Here, Balen seems to undercut his argument, because it is, in fact, the structural circumstance of limited NHS funding that has created the moral dilemma represented by egg sharing. Doctors are attempting to offer poorer patients fair treatment according to the recommendations are bending ethical rules; meanwhile, patients, driven by the desire to have a child, are increasingly accepting a questionable bargain in order to avoid major debt.

And this is the point Lord Winston made by focusing on patients and their experiences rather than on the high ethical standards supposedly ensured by the HFEA.  Balen defends the field and its oversight and rejects the Daily Mail’s findings as anomalous; Winston understands that lack of access and social inequality creates the very conditions that promote exploitative practices.

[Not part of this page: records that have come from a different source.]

(** One field of the limiter replaced. *)
Definition set_registration_email_resends (x : gmap Z Z) (l : Limiter) : Limiter :=
  mkLimiter x (account_recovery_per_requester l) (account_recovery_per_email l)
    (password_check_for_requester l) (password_check_for_user l) (registration_per_requester
    l) (email_authentication_per_requester l) (email_authentication_per_email l)
    (email_authentication_emails_per_session l) (email_authentication_attempt_per_session l)
    (phone_authentication_per_requester l) (phone_authentication_per_phone l)
    (phone_authentication_sms_per_session l) (phone_authentication_attempt_per_session l)
    (limiter_instants l).
Definition set_account_recovery_per_requester (x : KeyedLimiter RequesterFingerprint) (l : Limiter) : Limiter :=
  mkLimiter (registration_email_resends l) x (account_recovery_per_email l)
    (password_check_for_requester l) (password_check_for_user l) (registration_per_requester
    l) (email_authentication_per_requester l) (email_authentication_per_email l)
    (email_authentication_emails_per_session l) (email_authentication_attempt_per_session l)
    (phone_authentication_per_requester l) (phone_authentication_per_phone l)
    (phone_authentication_sms_per_session l) (phone_authentication_attempt_per_session l)
    (limiter_instants l).
Definition set_account_recovery_per_email (x : KeyedLimiter string) (l : Limiter) : Limiter :=
  mkLimiter (registration_email_resends l) (account_recovery_per_requester l) x
    (password_check_for_requester l) (password_check_for_user l) (registration_per_requester
    l) (email_authentication_per_requester l) (email_authentication_per_email l)
    (email_authentication_emails_per_session l) (email_authentication_attempt_per_session l)
    (phone_authentication_per_requester l) (phone_authentication_per_phone l)
    (phone_authentication_sms_per_session l) (phone_authentication_attempt_per_session l)
    (limiter_instants l).
Definition set_password_check_for_requester (x : KeyedLimiter RequesterFingerprint) (l : Limiter) : Limiter :=
  mkLimiter (registration_email_resends l) (account_recovery_per_requester l)
    (account_recovery_per_email l) x (password_check_for_user l) (registration_per_requester
    l) (email_authentication_per_requester l) (email_authentication_per_email l)
    (email_authentication_emails_per_session l) (email_authentication_attempt_per_session l)
    (phone_authentication_per_requester l) (phone_authentication_per_phone l)
    (phone_authentication_sms_per_session l) (phone_authentication_attempt_per_session l)
    (limiter_instants l).
Definition set_password_check_for_user (x : KeyedLimiter Z) (l : Limiter) : Limiter :=
  mkLimiter (registration_email_resends l) (account_recovery_per_requester l)
    (account_recovery_per_email l) (password_check_for_requester l) x
    (registration_per_requester l) (email_authentication_per_requester l)
    (email_authentication_per_email l) (email_authentication_emails_per_session l)
    (email_authentication_attempt_per_session l) (phone_authentication_per_requester l)
    (phone_authentication_per_phone l) (phone_authentication_sms_per_session l)
    (phone_authentication_attempt_per_session l) (limiter_instants l).
Definition set_registration_per_requester (x : KeyedLimiter RequesterFingerprint) (l : Limiter) : Limiter :=
  mkLimiter (registration_email_resends l) (account_recovery_per_requester l)
    (account_recovery_per_email l) (password_check_for_requester l) (password_check_for_user
    l) x (email_authentication_per_requester l) (email_authentication_per_email l)
    (email_authentication_emails_per_session l) (email_authentication_attempt_per_session l)
    (phone_authentication_per_requester l) (phone_authentication_per_phone l)
    (phone_authentication_sms_per_session l) (phone_authentication_attempt_per_session l)
    (limiter_instants l).
Definition set_email_authentication_per_requester (x : KeyedLimiter RequesterFingerprint) (l : Limiter) : Limiter :=
  mkLimiter (registration_email_resends l) (account_recovery_per_requester l)
    (account_recovery_per_email l) (password_check_for_requester l) (password_check_for_user
    l) (registration_per_requester l) x (email_authentication_per_email l)
    (email_authentication_emails_per_session l) (email_authentication_attempt_per_session l)
    (phone_authentication_per_requester l) (phone_authentication_per_phone l)
    (phone_authentication_sms_per_session l) (phone_authentication_attempt_per_session l)
    (limiter_instants l).
Definition set_email_authentication_per_email (x : KeyedLimiter string) (l : Limiter) : Limiter :=
  mkLimiter (registration_email_resends l) (account_recovery_per_requester l)
    (account_recovery_per_email l) (password_check_for_requester l) (password_check_for_user
    l) (registration_per_requester l) (email_authentication_per_requester l) x
    (email_authentication_emails_per_session l) (email_authentication_attempt_per_session l)
    (phone_authentication_per_requester l) (phone_authentication_per_phone l)
    (phone_authentication_sms_per_session l) (phone_authentication_attempt_per_session l)
    (limiter_instants l).
Definition set_email_authentication_emails_per_session (x : KeyedLimiter Z) (l : Limiter) : Limiter :=
  mkLimiter (registration_email_resends l) (account_recovery_per_requester l)
    (account_recovery_per_email l) (password_check_for_requester l) (password_check_for_user
    l) (registration_per_requester l) (email_authentication_per_requester l)
    (email_authentication_per_email l) x (email_authentication_attempt_per_session l)
    (phone_authentication_per_requester l) (phone_authentication_per_phone l)
    (phone_authentication_sms_per_session l) (phone_authentication_attempt_per_session l)
    (limiter_instants l).
Definition set_email_authentication_attempt_per_session (x : KeyedLimiter Z) (l : Limiter) : Limiter :=
  mkLimiter (registration_email_resends l) (account_recovery_per_requester l)
    (account_recovery_per_email l) (password_check_for_requester l) (password_check_for_user
    l) (registration_per_requester l) (email_authentication_per_requester l)
    (email_authentication_per_email l) (email_authentication_emails_per_session l) x
    (phone_authentication_per_requester l) (phone_authentication_per_phone l)
    (phone_authentication_sms_per_session l) (phone_authentication_attempt_per_session l)
    (limiter_instants l).
Definition set_phone_authentication_per_requester (x : KeyedLimiter RequesterFingerprint) (l : Limiter) : Limiter :=
  mkLimiter (registration_email_resends l) (account_recovery_per_requester l)
    (account_recovery_per_email l) (password_check_for_requester l) (password_check_for_user
    l) (registration_per_requester l) (email_authentication_per_requester l)
    (email_authentication_per_email l) (email_authentication_emails_per_session l)
    (email_authentication_attempt_per_session l) x (phone_authentication_per_phone l)
    (phone_authentication_sms_per_session l) (phone_authentication_attempt_per_session l)
    (limiter_instants l).
Definition set_phone_authentication_per_phone (x : KeyedLimiter string) (l : Limiter) : Limiter :=
  mkLimiter (registration_email_resends l) (account_recovery_per_requester l)
    (account_recovery_per_email l) (password_check_for_requester l) (password_check_for_user
    l) (registration_per_requester l) (email_authentication_per_requester l)
    (email_authentication_per_email l) (email_authentication_emails_per_session l)
    (email_authentication_attempt_per_session l) (phone_authentication_per_requester l) x
    (phone_authentication_sms_per_session l) (phone_authentication_attempt_per_session l)
    (limiter_instants l).
Definition set_phone_authentication_sms_per_session (x : KeyedLimiter Z) (l : Limiter) : Limiter :=
  mkLimiter (registration_email_resends l) (account_recovery_per_requester l)
    (account_recovery_per_email l) (password_check_for_requester l) (password_check_for_user
    l) (registration_per_requester l) (email_authentication_per_requester l)
    (email_authentication_per_email l) (email_authentication_emails_per_session l)
    (email_authentication_attempt_per_session l) (phone_authentication_per_requester l)
    (phone_authentication_per_phone l) x (phone_authentication_attempt_per_session l)
    (limiter_instants l).
Definition set_phone_authentication_attempt_per_session (x : KeyedLimiter Z) (l : Limiter) : Limiter :=
  mkLimiter (registration_email_resends l) (account_recovery_per_requester l)
    (account_recovery_per_email l) (password_check_for_requester l) (password_check_for_user
    l) (registration_per_requester l) (email_authentication_per_requester l)
    (email_authentication_per_email l) (email_authentication_emails_per_session l)
    (email_authentication_attempt_per_session l) (phone_authentication_per_requester l)
    (phone_authentication_per_phone l) (phone_authentication_sms_per_session l) x
    (limiter_instants l).
Definition set_limiter_instants (x : nat → Z) (l : Limiter) : Limiter :=
  mkLimiter (registration_email_resends l) (account_recovery_per_requester l)
    (account_recovery_per_email l) (password_check_for_requester l) (password_check_for_user
    l) (registration_per_requester l) (email_authentication_per_requester l)
    (email_authentication_per_email l) (email_authentication_emails_per_session l)
    (email_authentication_attempt_per_session l) (phone_authentication_per_requester l)
    (phone_authentication_per_phone l) (phone_authentication_sms_per_session l)
    (phone_authentication_attempt_per_session l) x.

(** ** The checks *)

Section checks.
Context {LX : LimiterExternals} {E : Type}.

(** [Instant::now()], or the time a guard reads *)
Definition instant_now : M Limiter E Z := λ l,
  (Ok (limiter_instants l 0%nat), set_limiter_instants (λ n, limiter_instants l (S n)) l).

(** A step of the limiter that cannot fail. *)
Definition with_limiter {A} (f : Limiter → A * Limiter) : M Limiter E A := λ l,
  (Ok (f l).1, (f l).2).

(** [self.inner.field.check(key)] *)
Definition check_keyed {K} `{Countable K} (field : Limiter → KeyedLimiter K)
    (set : KeyedLimiter K → Limiter → Limiter) (key : K) : M Limiter E bool :=
  now ← instant_now;
  with_limiter (λ l,
    let '(allowed, keyed) := KeyedLimiter_check (field l) now key in (allowed, set keyed l)).

(** The gap between two verification messages of a registration: sixty seconds. *)
Definition RESEND_GAP : Z := 60 * 1000000.

Definition check_registration_email_resend_cooldown (registration_id : Ulid) : M Limiter E bool :=
  now ← instant_now;
  with_limiter (λ l,
    let sends := filter (λ '(_, last), now - last < RESEND_GAP) (registration_email_resends l) in
    match sends !! registration_id with
    | Some _ => (false, set_registration_email_resends sends l)
    | None => (true, set_registration_email_resends (<[registration_id := now]> sends) l)
    end).
End checks.

Inductive AccountRecoveryLimitedError :=
| RecoveryLimited_Requester (requester : RequesterFingerprint)
| RecoveryLimited_Email (email : string).
Inductive PasswordCheckLimitedError :=
| PasswordLimited_Requester (requester : RequesterFingerprint)
| PasswordLimited_User (id : Ulid).
Inductive RegistrationLimitedError :=
| RegistrationLimited_Requester (requester : RequesterFingerprint).
Inductive EmailAuthenticationLimitedError :=
| EmailLimited_Requester (requester : RequesterFingerprint)
| EmailLimited_Authentication (id : Ulid)
| EmailLimited_Email (email : string).
Inductive PhoneAuthenticationLimitedError :=
| PhoneLimited_Requester (requester : RequesterFingerprint)
| PhoneLimited_Authentication (id : Ulid)
| PhoneLimited_Phone (phone : string).

Section limits.
Context {LX : LimiterExternals}.

(** [if !limiter.check(key) { return Err(error) }] *)
Definition limited {K E} `{Countable K} (field : Limiter → KeyedLimiter K)
    (set : KeyedLimiter K → Limiter → Limiter) (key : K) (error : E) : M Limiter E () :=
  allowed ← check_keyed field set key;
  if (allowed : bool) then mret tt else raise error.

Definition check_account_recovery (requester : RequesterFingerprint) (email_address : string)
    : M Limiter AccountRecoveryLimitedError () :=
  _ ← limited account_recovery_per_requester set_account_recovery_per_requester requester
        (RecoveryLimited_Requester requester);
  let canonical_email := str_to_lowercase email_address in
  limited account_recovery_per_email set_account_recovery_per_email canonical_email
    (RecoveryLimited_Email canonical_email).

Definition check_password_for_user (user_id : Ulid) : M Limiter PasswordCheckLimitedError () :=
  limited password_check_for_user set_password_check_for_user user_id (PasswordLimited_User user_id).

Definition check_password (key : RequesterFingerprint) (user_id : Ulid)
    : M Limiter PasswordCheckLimitedError () :=
  _ ← limited password_check_for_requester set_password_check_for_requester key
        (PasswordLimited_Requester key);
  check_password_for_user user_id.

In the last several years, we have seen the HFEA and the British government make multiple decisions privileging the norms of research over other social considerations, always under the rubric of eliminating suffering in the form of genetic disease or infertility.  As a consequence, the weight has always come down on the side of institutionalized aims at the expense of more prolonged and truly inclusive discussions of how these practices impact individuals and their future offspring.  The IVF industry has rarely managed to engage in a true critique of its methods and goals, generally preferring to hide behind the feel-good claim that they are bringing people happiness in the form of take-home babies.  Voices like those of Lord Winston, who critique the field’s assumptions and practices, serve a noble purpose.